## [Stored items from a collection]
(* ===== verification/Ncp.v ===== *)
(** * The firmware's control surface: [src/crates/ziggurat-ncp-api/src]

    [App] is the firmware's state and [handle_frame] its dispatch of one request. A request is
    handled to its end before the next is read, but the tasks of a running stack go on while it
    waits for the radio: [others] is what they do to the stack at the n-th such wait. A handler that
    waits for room in the outbound queue does not look at the stack afterwards, so what the tasks do
    meanwhile comes after it. *)

From S2P Require Import Prelude Effects Flat Types Constants AbstractBits Mac Addresses Neighbors Routing.
From S2P Require Import SendTypes Sends NwkFrame ApsFrame ApsSecurity Crypto Stack Radio StackSend StackAps StackJoin StackRun StackRadio.
From S2P Require Import Wire SendTracker Bridge.

Module Ncp.
Import Stack StackSend StackAps StackJoin StackRun StackRadio.

(** ** The outbound queue *)
Definition OUTBOUND_DEPTH : nat := 64.

(** The channel, and what the transport has drained from it. *)
Record Outbound := mkOutbound { drained : list bytes; queue : list bytes }.

(** [push_outbound]: a full queue loses its oldest frame. *)
Definition push_outbound (o : Outbound) (frame : bytes) : Outbound :=
  if (length (queue o) <? OUTBOUND_DEPTH)%nat then mkOutbound (drained o) (queue o ++ [frame])
  else mkOutbound (drained o) (tail (queue o) ++ [frame]).

(** [send_outbound] waits for room: the transport drains the oldest frame. *)
Definition send_outbound (o : Outbound) (frame : bytes) : Outbound :=
  if (length (queue o) <? OUTBOUND_DEPTH)%nat then mkOutbound (drained o) (queue o ++ [frame])
  else mkOutbound (drained o ++ take 1 (queue o)) (tail (queue o) ++ [frame]).

Definition push_frame (o : Outbound) (frame : option bytes) : Outbound := match frame with Some f => push_outbound o f | None => o end.

(** A stack, with the part of its configuration that does not change while it runs and its tunables. *)
Record Live := mkLive { state : t; cfg : Config; saved : Bridge.Saved; tun : Tunables }.
Definition set_state (l : Live) (s : t) : Live := mkLive s (cfg l) (saved l) (tun l).
Definition set_tunables (l : Live) (x : Tunables) : Live := mkLive (state l) (cfg l) (saved l) x.

(** What a request sees of the world: the clock and the random draws, the other tasks at its waits,
    the board's address and the firmware's version. *)
Record World := mkWorld {
  clock : Env;
  others : nat -> t -> t;
  new_aps_counter : Z;
  hw_eui64 : Eui64;
  firmware : bytes
}.

(** The environment of a stack's handlers at the clock and draws of [c]. *)
Definition env_for (c : Env) (l : Live) : Env :=
  mkEnv (cfg l) (tun l) (now c) (conflict_jitter c) (relay_jitter c) (rreq_jitter c) (passive_ack_jitter c) (retry_jitter c)
    (parent_annce_jitter c) (candidate_addresses c) (fresh_key c).
Definition env_of (w : World) : Live -> Env := env_for (clock w).

Definition DEFAULT_TX_POWER : Z := 8.

Definition capture_config (channel : Z) : Radio.RadioConfig :=
  Radio.mkRadioConfig channel DEFAULT_TX_POWER 0xFFFF Bridge.NO_EUI64 0xFFFF true true [] [].

Section Ncp.
Context `{!ApsFrame.ApsCodecs, !AbstractBits NwkFrame.NwkSecurityHeaderControlField, !Ccm, !BlockCipher, !Wire.WireCodecs}.
Context `{!AbstractBits Mac.FrameControl, !AbstractBits Mac.SuperframeSpecification, !AbstractBits Mac.AssociationRequestCommand}.
Context `{!AbstractBits Mac.AssociationResponseCommand, !AbstractBits Mac.DisassociationNotificationCommand}.
Context {R : Type} `{!Radio.RadioPhy R}.

Record App := mkApp {
  phy : R;
  stack : option Live;
  started : bool;
  capture_stop : bool;
  sends : SendTracker.t;
  outbound : Outbound
}.
Definition set_phy (a : App) (x : R) : App := mkApp x (stack a) (started a) (capture_stop a) (sends a) (outbound a).
Definition set_stack (a : App) (x : option Live) : App := mkApp (phy a) x (started a) (capture_stop a) (sends a) (outbound a).
Definition set_started (a : App) (x : bool) : App := mkApp (phy a) (stack a) x (capture_stop a) (sends a) (outbound a).
Definition set_capture (a : App) (x : bool) : App := mkApp (phy a) (stack a) (started a) x (sends a) (outbound a).
Definition set_sends (a : App) (x : SendTracker.t) : App := mkApp (phy a) (stack a) (started a) (capture_stop a) x (outbound a).
Definition set_outbound (a : App) (x : Outbound) : App := mkApp (phy a) (stack a) (started a) (capture_stop a) (sends a) x.

Abbreviation handler A := (eff App Wire.Error A).
Definition reply_status {A} (st : Wire.Status) : handler A := raise (Wire.ErrorStatus st).

(** ** Guards *)
Definition configured (a : App) : Live + Wire.Error :=
  match stack a with Some l => inl l | None => inr (Wire.ErrorStatus Wire.NotConfigured) end.

Definition loadable (a : App) : Live + Wire.Error :=
  match stack a with
  | Some l => if started a then inr (Wire.ErrorStatus Wire.AlreadyStarted) else inl l
  | None => inr (Wire.ErrorStatus Wire.NotConfigured)
  end.

Definition running (a : App) : Live + Wire.Error :=
  match stack a with
  | Some l => if started a then inl l else inr (Wire.ErrorStatus Wire.StatusNotStarted)
  | None => inr (Wire.ErrorStatus Wire.NotConfigured)
  end.

Definition guard (g : App -> Live + Wire.Error) : handler Live := fun a => Ok (g a, a).

(** ** Steps of the handlers *)
Definition put_state (s : t) : handler unit := modify (fun a => set_stack a ((fun l => set_state l s) <$> stack a)).
Definition put_tunables (x : Tunables) : handler unit := modify (fun a => set_stack a ((fun l => set_tunables l x) <$> stack a)).

(** A wait: the tasks of a running stack go on. *)
Definition waited (w : World) (n : nat) (a : App) : App :=
  if started a then set_stack a ((fun l => set_state l (others w n (state l))) <$> stack a) else a.

(** The n-th call on the radio, with the wait for its answer. *)
Definition call {A} (w : World) (n : nat) (m : eff R RadioError A) : eff App RadioError A := fun a =>
  '(r, x) ← m (phy a); Ok (r, waited w n (set_phy a x)).

(** One whose failure is answered with [st]. *)
Definition on_phy {A} (w : World) (n : nat) (st : Wire.Status) (m : eff R RadioError A) : handler A :=
  map_err (fun _ => Wire.ErrorStatus st) (call w n m).

(** A call on the stack. *)
Definition on_stack {A} (f : t -> may (A * t)) : handler A := fun a =>
  match stack a with
  | Some l => '(x, s) ← f (state l); Ok (inl x, set_stack a (Some (set_state l s)))
  | None => Ok (inr (Wire.ErrorStatus Wire.NotConfigured), a)
  end.

Definition lift_reply {A} (r : A + Wire.Error) : handler A := match r with inl x => mret x | inr err => raise err end.

Definition send_event (id : Wire.RequestId) (ev : Wire.Event) : handler unit :=
  modify (fun a => set_outbound a (match Wire.event_frame ev id with Some f => send_outbound (outbound a) f | None => outbound a end)).

Fixpoint send_events (id : Wire.RequestId) (evs : list Wire.Event) : handler unit :=
  match evs with
  | [] => mret tt
  | ev :: evs => _ ← send_event id ev; send_events id evs
  end.

Definition track_send (id : Wire.RequestId) (h : Handle) (kind : SendTracker.ConfirmKind) : handler unit :=
  modify (fun a => set_sends a (SendTracker.insert (sends a) id h kind)).

Definition stop_capture : handler unit := modify (fun a => set_capture a false).

(** ** Handlers *)
Section Handlers.
Context (w : World).

Definition handle_shutdown : handler Wire.Response :=
  _ ← stop_capture;
  _ ← modify (fun a => set_started (set_stack a None) false);
  _ ← on_phy w 0 Wire.StatusRadioError (Radio.set_frame_pending_table [] []);
  mret Wire.Empty.

Definition saved_of (p : Wire.ConfigurePayload) : Bridge.Saved :=
  let st := Wire.cf_state p in Bridge.mkSaved (Wire.ns_tc_link_key st) (Bridge.config_seed st) (Wire.ns_tx_power st).

Definition configured_stack (p : Wire.ConfigurePayload) : Live :=
  mkLive (Bridge.configure p Tunables.default (new_aps_counter w)) (state_config (Bridge.network_config p)) (saved_of p) Tunables.default.

Definition handle_configure (p : Wire.ConfigurePayload) : handler Wire.Response :=
  _ ← modify (fun a => set_started (set_stack a None) false);
  _ ← modify (fun a => set_stack a (Some (configured_stack p)));
  mret Wire.Empty.

(** [load_*]: only before the network is started. *)
Definition load (f : t -> t) : handler Wire.Response :=
  l ← guard loadable;
  _ ← put_state (f (state l));
  mret Wire.Empty.

(** [spawn_stack_pumps] replaces the tracker. *)
Definition handle_start_network : handler Wire.Response :=
  l ← guard loadable;
  _ ← map_err (fun _ => Wire.ErrorStatus Wire.NetworkStartFailed)
        (on_part (fun a => (state l, phy a)) (fun a x => set_stack (set_phy a x.2) (Some (set_state l x.1)))
           (start_network (env_of w l) (Bridge.sv_tx_power (saved l)) (others w 0)));
  _ ← modify (fun a => set_started (set_sends a SendTracker.new) true);
  mret Wire.Empty.

Definition scan_table (id : Wire.RequestId) (snapshot : t -> list Wire.Event) : handler Wire.Response :=
  l ← guard configured;
  let events := snapshot (state l) in
  _ ← send_events id events;
  mret (Wire.ScanCount (Wire.mkScanCount (Z.of_nat (length events) mod 2 ^ 16))).

Definition send_unicast (id : Wire.RequestId) (p : Wire.SendUnicastPayload) : handler Wire.Response :=
  l ← guard running;
  r ← on_stack (fun s => Bridge.send_unicast (env_of w l) s p);
  sent ← lift_reply r;
  _ ← track_send id sent.1.1 sent.1.2;
  mret (Wire.SendUnicastResult sent.2).

Definition send_tracked (id : Wire.RequestId) (send : Env -> t -> may (((Handle * SendTracker.ConfirmKind) + Wire.Error) * t)) : handler Wire.Response :=
  l ← guard running;
  r ← on_stack (send (env_of w l));
  sent ← lift_reply r;
  _ ← track_send id sent.1 sent.2;
  mret Wire.Empty.

(** [handle_permit_joins], [handle_set_nwk_update_id], [handle_set_provisional_key]. *)
Definition update (f : Env -> t -> t) : handler Wire.Response :=
  l ← guard running;
  _ ← put_state (f (env_of w l) (state l));
  mret Wire.Empty.

Definition handle_set_channel (p : Wire.ChannelPayload) : handler Wire.Response :=
  l ← guard running;
  _ ← on_phy w 0 Wire.StatusRadioError (Radio.set_channel (Wire.cp_channel p));
  _ ← on_stack (fun s => Ok (tt, retuned s (Wire.cp_channel p)));
  mret Wire.Empty.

## [What the task asks]
Starting at the first line of the data above, please restate word for word every line up to and including the one that holds "handled to its", and add nothing else.

## [Answer to this exercise]
(* ===== verification/Ncp.v ===== *)
(** * The firmware's control surface: [src/crates/ziggurat-ncp-api/src]

    [App] is the firmware's state and [handle_frame] its dispatch of one request. A request is
    handled to its end before the next is read, but the tasks of a running stack go on while it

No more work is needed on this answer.